What Is a Double Closing?
A double closing, also known as a simultaneous closing, involves two separate transactions happening almost simultaneously. The investor purchases a property from the seller and then quickly sells it to a third-party buyer. This process typically occurs within a day or two, minimizing the investor's need for long-term financing.
Benefits of Using Double Closings
- Privacy: The original seller may not know about the end buyer, maintaining confidentiality.
- Financing Flexibility: Investors can leverage the seller’s financing or cash to facilitate quick turnovers.
- Profit Maximization: By reducing holding costs and financing fees, investors can increase their profit margins.

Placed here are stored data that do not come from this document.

(* ===== verification/BTree.v ===== *)
(** Ordered maps of the Rust standard library: keys with a total order
    ([Ord]), range bounds ([Bound], [RangeBounds]) and [BTreeMap], kept as a
    [gmap] that is enumerated in key order.  [BTreeMap::range] panics on a
    decreasing range, and the model keeps that. *)

From stdpp Require Import base orders sorting strings gmap numbers list.
From S2P Require Import Prelude.

(** A key type with the total order of Rust's [Ord]. *)
Class OrdKey (K : Type) `{Countable K} := {
  key_le : relation K;
  key_le_dec :: RelDecision key_le;
  key_le_po :: PartialOrder key_le;
  key_le_total :: Total key_le;
}.

Abbreviation key_lt := (strict key_le).
Abbreviation klt := (kv_lt key_le).

Inductive Bound (K : Type) : Type :=
| Included (k : K)
| Excluded (k : K)
| Unbounded.
Arguments Included {_} _.
Arguments Excluded {_} _.
Arguments Unbounded {_}.

(** [(start_bound, end_bound)] of a [RangeBounds]. *)
Definition Bounds (K : Type) : Type := Bound K * Bound K.

Definition bounds_full {K} : Bounds K := (Unbounded, Unbounded).

Section bounds.
Context `{OrdKey K}.

Definition above (b : Bound K) (k : K) : Prop :=
  match b with
  | Included a => key_le a k
  | Excluded a => key_lt a k
  | Unbounded => True
  end.

Definition below (b : Bound K) (k : K) : Prop :=
  match b with
  | Included a => key_le k a
  | Excluded a => key_lt k a
  | Unbounded => True
  end.

Definition in_bounds (b : Bounds K) (k : K) : Prop := above b.1 k ∧ below b.2 k.

#[export] Instance in_bounds_dec b k : Decision (in_bounds b k).
Proof. destruct b as [[] []]; unfold in_bounds, above, below; simpl; apply _. Defined.

(** The ranges on which [BTreeMap::range] panics: the start is after the end,
    or both are the same excluded key. *)
Definition bad_range (b : Bounds K) : Prop :=
  match b with
  | (Included s, Included e) | (Included s, Excluded e) | (Excluded s, Included e) =>
      ¬ key_le s e
  | (Excluded s, Excluded e) => key_le e s
  | _ => False
  end.

#[export] Instance bad_range_dec b : Decision (bad_range b).
Proof. destruct b as [[] []]; simpl; apply _. Defined.

Lemma key_lt_le x y : key_lt x y → key_le x y.
Proof. by intros []. Qed.

Lemma key_le_lt_eq x y : key_le x y → key_lt x y ∨ x = y.
Proof.
  intros Hle. destruct (decide (key_le y x)).
  - right. by apply (anti_symm key_le).
  - left. done.
Qed.

Lemma key_not_le_lt x y : ¬ key_le x y → key_lt y x.
Proof. intros Hn. destruct (total key_le x y); [done|]. by split. Qed.

Lemma key_lt_not_le x y : key_lt x y → ¬ key_le y x.
Proof. by intros []. Qed.

Lemma key_lt_irrefl x : ¬ key_lt x x.
Proof. apply (irreflexivity key_lt). Qed.

Lemma key_le_lt_trans x y z : key_le x y → key_lt y z → key_lt x z.
Proof. intros. by eapply strict_trans_r. Qed.

Lemma key_lt_le_trans x y z : key_lt x y → key_le y z → key_lt x z.
Proof. intros. by eapply strict_trans_l. Qed.
End bounds.

#[export] Hint Resolve key_lt_le : datafuse.

Section btree.
Context `{OrdKey K} {V : Type}.
Implicit Types (m : gmap K V) (k : K) (v : V) (b : Bounds K).

Definition kv_le (x y : K * V) : Prop := key_le x.1 y.1.

#[export] Instance kv_le_dec : RelDecision kv_le.
Proof. intros x y. unfold kv_le. apply _. Defined.
#[local] Instance kv_le_trans : Transitive kv_le.
Proof. intros x y z. unfold kv_le. apply transitivity. Qed.
#[local] Instance kv_le_total : Total kv_le.
Proof. intros x y. unfold kv_le. apply (total key_le). Qed.

(** The entries of a [BTreeMap] in ascending key order. *)
Definition btree_iter m : list (K * V) := merge_sort kv_le (map_to_list m).

(** [BTreeMap::range]. *)
Definition btree_range m b : Outcome (list (K * V)) :=
  if decide (bad_range b) then Panic
  else Ok (filter (λ x, in_bounds b x.1) (btree_iter m)).

Lemma elem_of_btree_iter m k v : (k, v) ∈ btree_iter m ↔ m !! k = Some v.
Proof.
  unfold btree_iter. rewrite merge_sort_Permutation. apply elem_of_map_to_list.
Qed.

Lemma kv_le_sorted_strict (l : list (K * V)) :
  StronglySorted kv_le l → NoDup l.*1 → StronglySorted klt l.
Proof.
  induction 1 as [|x l Hl IH Hx]; simpl; [constructor|].
  intros [Hnin Hnd]%NoDup_cons. constructor; [auto|].
  rewrite Forall_forall in *. intros y Hy.
  destruct (key_le_lt_eq x.1 y.1 (Hx y Hy)) as [|Heq]; [done|].
  destruct Hnin. rewrite Heq. by apply list_elem_of_fmap_2.
Qed.

Lemma btree_iter_sorted m : StronglySorted klt (btree_iter m).
Proof.
  apply kv_le_sorted_strict; unfold btree_iter.
  - apply StronglySorted_merge_sort; apply _.
  - rewrite merge_sort_Permutation. apply NoDup_fst_map_to_list.
Qed.

(** A list sorted by key with the entries of [m] is the enumeration of [m]. *)
Lemma btree_iter_unique m l :
  StronglySorted klt l → (∀ k v, (k, v) ∈ l ↔ m !! k = Some v) → l = btree_iter m.
Proof.
  intros Hs Hel. apply (sorted_kv_ext key_le); [done|apply btree_iter_sorted|].
  intros [k v]. by rewrite Hel, elem_of_btree_iter.
Qed.

Definition range_list m b : list (K * V) := filter (λ x, in_bounds b x.1) (btree_iter m).

Lemma elem_of_range_list m b k v :
  (k, v) ∈ range_list m b ↔ m !! k = Some v ∧ in_bounds b k.
Proof.
  unfold range_list. rewrite list_elem_of_filter, elem_of_btree_iter. naive_solver.
Qed.

Lemma range_list_sorted m b : StronglySorted klt (range_list m b).
Proof. apply sorted_kv_filter, btree_iter_sorted. Qed.

Lemma range_list_full m : range_list m bounds_full = btree_iter m.
Proof.
  apply btree_iter_unique; [apply range_list_sorted|].
  intros. rewrite elem_of_range_list. split; [by intros []|]. done.
Qed.

Lemma btree_range_ok m b : ¬ bad_range b → btree_range m b = Ok (range_list m b).
Proof. intros. unfold btree_range. by rewrite decide_False. Qed.

Lemma range_list_unique m b l :
  StronglySorted klt l → (∀ k v, (k, v) ∈ l ↔ m !! k = Some v ∧ in_bounds b k) →
  l = range_list m b.
Proof.
  intros Hs Hel. apply (sorted_kv_ext key_le); [done|apply range_list_sorted|].
  intros [k v]. by rewrite Hel, elem_of_range_list.
Qed.
End btree.

(** Collecting a sorted stream into a [BTreeMap]: a later entry of a key
    replaces an earlier one. *)
Definition btree_collect `{Countable K} {V} (l : list (K * V)) : gmap K V :=
  foldl (λ m x, <[x.1 := x.2]> m) ∅ l.

Lemma btree_collect_sorted `{OrdKey K} {V} (l : list (K * V)) k v :
  StronglySorted klt l → btree_collect l !! k = Some v ↔ (k, v) ∈ l.
Proof.
  intros Hs. unfold btree_collect.
  assert (∀ m : gmap K V, (∀ x, x ∈ l → m !! x.1 = None) →
    foldl (λ m x, <[x.1 := x.2]> m) m l !! k = Some v ↔ (k, v) ∈ l ∨ m !! k = Some v) as Hgen.
  { induction Hs as [|[k1 v1] l Hl IH Hx]; simpl; intros m Hm.
    { rewrite elem_of_nil. naive_solver. }
    rewrite Forall_forall in Hx.
    rewrite IH.
    - rewrite elem_of_cons, lookup_insert_Some.
      assert (m !! k1 = None) by (apply (Hm (k1, v1)); left).
      naive_solver.
    - intros [k2 v2] Hin. simpl. rewrite lookup_insert_ne.
      + apply (Hm (k2, v2)). by right.
      + intros ->. by apply (kv_lt_irrefl key_le (k2, v2)), (Hx (k2, v2)). }
  rewrite Hgen; [|by intros; rewrite lookup_empty].
  rewrite lookup_empty. naive_solver.
Qed.

(** ** The key order of [String]: bytewise *)
#[export] Instance string_OrdKey : OrdKey string := {| key_le := String.le |}.

(** ** The key order of [u64] *)
#[export] Instance N_OrdKey : OrdKey N := {| key_le := N.le |}.

Lemma btree_collect_iter `{OrdKey K} {V} (g : gmap K V) : btree_collect (btree_iter g) = g.
Proof.
  apply map_eq. intros k. apply option_eq. intros v.
  by rewrite btree_collect_sorted, elem_of_btree_iter by apply btree_iter_sorted.
Qed.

- Access to Properties: Double closings can help investors acquire properties that might be difficult to finance through traditional methods.
How to Facilitate Creative Financing Strategies with Double Closings
Using double closings, investors can implement various creative financing methods, such as:
- Subject-To Deals: Purchase properties "subject to" the existing financing, then quickly sell for profit.
- Wraparound Mortgages: Create a new mortgage that wraps around the existing one, providing cash flow and profit.
- Seller Financing: Negotiate seller financing terms and use double closings to maximize benefits.
- Lease Options: Control properties through lease options and double closings to secure profits.
Steps to Execute a Double Closing
Successfully executing a double closing involves careful planning and adherence to legal and ethical standards. Here are the key steps:
- Find a Suitable Property: Identify properties with potential for creative financing.
- Establish Relationships: Build trust with sellers, buyers, and possibly lenders.
- Secure Funding: Arrange short-term funding or use existing capital.
- Coordinate Closings: Work with a knowledgeable real estate attorney or title company to schedule closings.
- Maintain Transparency: Ensure all parties are aware of the transaction structure to avoid legal issues.
By mastering double closings, investors can unlock a variety of creative financing strategies, increasing their opportunities and profits in the real estate market.